* [DESCRIPTION OF THE TASK]:
Keeping every line intact, repeat the data word for word.

Start of PROVIDED RECORDS

Lemma _load_fails path w :
  fs w !! path = None ∨ (∃ e, fs w !! path = Some (Corrupt e)) →
  _load path w = (Raise (load_error (fs w !! path)), w).
Proof.
  intros Hf. unfold _load.
  erewrite bind_Raise; [done|]. unfold torch_load. by destruct Hf as [->|[e ->]].
Qed.

(** ** Evaluation *)

Section Evaluation.
Context (E : externals).

Lemma run_batches_pairs loader : ∀ st w,
  Forall (λ b, ∃ fs ids, b = Ok (PairBatch fs ids)) loader →
  ∃ st', run_batches E loader st w = (Ok st', w).
Proof.
  induction loader as [|b loader IH]; intros st w Hall; [by eexists|].
  apply Forall_cons in Hall as [(fs & ids & ->) Hall].
  cbn [run_batches]. erewrite (bind_lift_Ok _ _ _ _ eq_refl).
  erewrite (bind_Ok _ _ _ w w); [|reflexivity]. by apply IH.
Qed.

Lemma val_loader_pairs s :
  Forall (λ b, ∃ fs ids, b = Ok (PairBatch fs ids)) (val_loader s).
Proof.
  unfold val_loader. apply Forall_fmap, Forall_forall. intros items _.
  by eexists _, _.
Qed.

(** On the validation branch [test] does not look at its argument: it
    runs the internal validation loader and returns its scores. *)
Lemma test_validation arg w :
  ∃ s, test E arg true w = (Ok (Some s), w)
       ∧ ∀ arg', test E arg' true w = (Ok (Some s), w).
Proof.
  destruct (run_batches_pairs (val_loader (self_ w))
              (testing_start_epoch_handler (EngineState [] None)) w
              (val_loader_pairs (self_ w))) as [st' Hrun].
  exists (evaluate E (es_captions st')).
  assert (∀ a, test E a true w = (Ok (Some (evaluate E (es_captions st'))), w)) as H.
  { intros a. unfold test. rewrite bind_get. unfold test_engine_run.
    erewrite (bind_Ok _ _ (testing_end_epoch_handler E st' true) w w).
    - done.
    - by erewrite (bind_Ok _ _ _ _ _ Hrun). }
  split; [apply H|apply H].
Qed.

(** With [is_validation=False] every non-empty dataset makes the test
    engine raise: the loader collates with [pack_collate_fn], whose
    4-tuple [_test] cannot unpack. *)
Lemma test_dataset_raises d w :
  (match d with PairData items => items ≠ [] | TripleData items => items ≠ [] end) →
  ∃ e w', test E (ArgDataset d) false w = (Raise e, w').
Proof.
  intros Hne. unfold test. rewrite bind_modify, bind_get.
  set (w1 := set_self _ w).
  assert (∃ e b loader, pack_collate d (batch_size (cfg (self_ w1))) = b :: loader
                        ∧ (b = Raise e ∨ ∃ c, b = Ok (PackedBatch c))) as
    (e & b & loader & -> & Hb).
  { unfold pack_collate. destruct d as [items|items].
    - destruct items as [|x items]; [done|]. unfold chunks. simpl.
      exists ValueError. eexists _, _. split; [done|by left].
    - destruct items as [|x items]; [done|]. unfold chunks. simpl.
      destruct (pack_collate_fn (take (batch_size (cfg (self_ w))) (x :: items)))
        as [c|e] eqn:Hc.
      + exists ValueError. eexists _, _. split; [done|]. right. by eexists.
      + exists e. eexists _, _. split; [done|]. by left. }
  assert (∃ e', test_engine_run E (b :: loader) w1 = (Raise e', w1)) as [e' Hrun].
  { unfold test_engine_run. destruct Hb as [->|[c ->]].
    - exists e. by erewrite bind_Raise.
    - exists ValueError. by erewrite bind_Raise. }
  exists e', w1. by erewrite bind_Raise.
Qed.
End Evaluation.


(** ** The iteration handler *)

Section Handler.
Context (E : externals).

Lemma handler_effect epoch iteration output w o :
  optimizer (self_ w) = Some o →
  eval_every (cfg (self_ w)) ≠ 0%Z →
  snapshot_steps (cfg (self_ w)) ≠ 0%Z →
  training_end_iter_handler E epoch iteration output w
  = (Ok tt, if bool_decide (iteration `mod` snapshot_steps (cfg (self_ w)) = 0)%Z
            then snapshot epoch iteration output w o else w).
Proof.
  intros Ho He Hs. unfold training_end_iter_handler. rewrite bind_get.
  unfold py_mod. rewrite !bool_decide_false by done.
  erewrite (bind_lift_Ok _ _ _ _ eq_refl).
  erewrite (bind_Ok _ _ tt w w).
  2:{ case_bool_decide; [|done].
      destruct (test_validation E (ArgLoader (val_loader (self_ w))) w) as (s & Ht & _).
      by erewrite (bind_Ok _ _ _ _ _ Ht). }
  erewrite (bind_lift_Ok _ _ _ _ eq_refl).
  case_bool_decide; [|done]. by apply _save_Ok.
Qed.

End of PROVIDED RECORDS

* [ANSWER SECTION]:
Lemma _load_fails path w :
  fs w !! path = None ∨ (∃ e, fs w !! path = Some (Corrupt e)) →
  _load path w = (Raise (load_error (fs w !! path)), w).
Proof.
  intros Hf. unfold _load.
  erewrite bind_Raise; [done|]. unfold torch_load. by destruct Hf as [->|[e ->]].
Qed.

(** ** Evaluation *)

Section Evaluation.
Context (E : externals).

Lemma run_batches_pairs loader : ∀ st w,
  Forall (λ b, ∃ fs ids, b = Ok (PairBatch fs ids)) loader →
  ∃ st', run_batches E loader st w = (Ok st', w).
Proof.
  induction loader as [|b loader IH]; intros st w Hall; [by eexists|].
  apply Forall_cons in Hall as [(fs & ids & ->) Hall].
  cbn [run_batches]. erewrite (bind_lift_Ok _ _ _ _ eq_refl).
  erewrite (bind_Ok _ _ _ w w); [|reflexivity]. by apply IH.
Qed.

Lemma val_loader_pairs s :
  Forall (λ b, ∃ fs ids, b = Ok (PairBatch fs ids)) (val_loader s).
Proof.
  unfold val_loader. apply Forall_fmap, Forall_forall. intros items _.
  by eexists _, _.
Qed.

(** On the validation branch [test] does not look at its argument: it
    runs the internal validation loader and returns its scores. *)
Lemma test_validation arg w :
  ∃ s, test E arg true w = (Ok (Some s), w)
       ∧ ∀ arg', test E arg' true w = (Ok (Some s), w).
Proof.
  destruct (run_batches_pairs (val_loader (self_ w))
              (testing_start_epoch_handler (EngineState [] None)) w
              (val_loader_pairs (self_ w))) as [st' Hrun].
  exists (evaluate E (es_captions st')).
  assert (∀ a, test E a true w = (Ok (Some (evaluate E (es_captions st'))), w)) as H.
  { intros a. unfold test. rewrite bind_get. unfold test_engine_run.
    erewrite (bind_Ok _ _ (testing_end_epoch_handler E st' true) w w).
    - done.
    - by erewrite (bind_Ok _ _ _ _ _ Hrun). }
  split; [apply H|apply H].
Qed.

(** With [is_validation=False] every non-empty dataset makes the test
    engine raise: the loader collates with [pack_collate_fn], whose
    4-tuple [_test] cannot unpack. *)
Lemma test_dataset_raises d w :
  (match d with PairData items => items ≠ [] | TripleData items => items ≠ [] end) →
  ∃ e w', test E (ArgDataset d) false w = (Raise e, w').
Proof.
  intros Hne. unfold test. rewrite bind_modify, bind_get.
  set (w1 := set_self _ w).
  assert (∃ e b loader, pack_collate d (batch_size (cfg (self_ w1))) = b :: loader
                        ∧ (b = Raise e ∨ ∃ c, b = Ok (PackedBatch c))) as
    (e & b & loader & -> & Hb).
  { unfold pack_collate. destruct d as [items|items].
    - destruct items as [|x items]; [done|]. unfold chunks. simpl.
      exists ValueError. eexists _, _. split; [done|by left].
    - destruct items as [|x items]; [done|]. unfold chunks. simpl.
      destruct (pack_collate_fn (take (batch_size (cfg (self_ w))) (x :: items)))
        as [c|e] eqn:Hc.
      + exists ValueError. eexists _, _. split; [done|]. right. by eexists.
      + exists e. eexists _, _. split; [done|]. by left. }
  assert (∃ e', test_engine_run E (b :: loader) w1 = (Raise e', w1)) as [e' Hrun].
  { unfold test_engine_run. destruct Hb as [->|[c ->]].
    - exists e. by erewrite bind_Raise.
    - exists ValueError. by erewrite bind_Raise. }
  exists e', w1. by erewrite bind_Raise.
Qed.
End Evaluation.


(** ** The iteration handler *)

Section Handler.
Context (E : externals).

Lemma handler_effect epoch iteration output w o :
  optimizer (self_ w) = Some o →
  eval_every (cfg (self_ w)) ≠ 0%Z →
  snapshot_steps (cfg (self_ w)) ≠ 0%Z →
  training_end_iter_handler E epoch iteration output w
  = (Ok tt, if bool_decide (iteration `mod` snapshot_steps (cfg (self_ w)) = 0)%Z
            then snapshot epoch iteration output w o else w).
Proof.
  intros Ho He Hs. unfold training_end_iter_handler. rewrite bind_get.
  unfold py_mod. rewrite !bool_decide_false by done.
  erewrite (bind_lift_Ok _ _ _ _ eq_refl).
  erewrite (bind_Ok _ _ tt w w).
  2:{ case_bool_decide; [|done].
      destruct (test_validation E (ArgLoader (val_loader (self_ w))) w) as (s & Ht & _).
      by erewrite (bind_Ok _ _ _ _ _ Ht). }
  erewrite (bind_lift_Ok _ _ _ _ eq_refl).
  case_bool_decide; [|done]. by apply _save_Ok.
Qed.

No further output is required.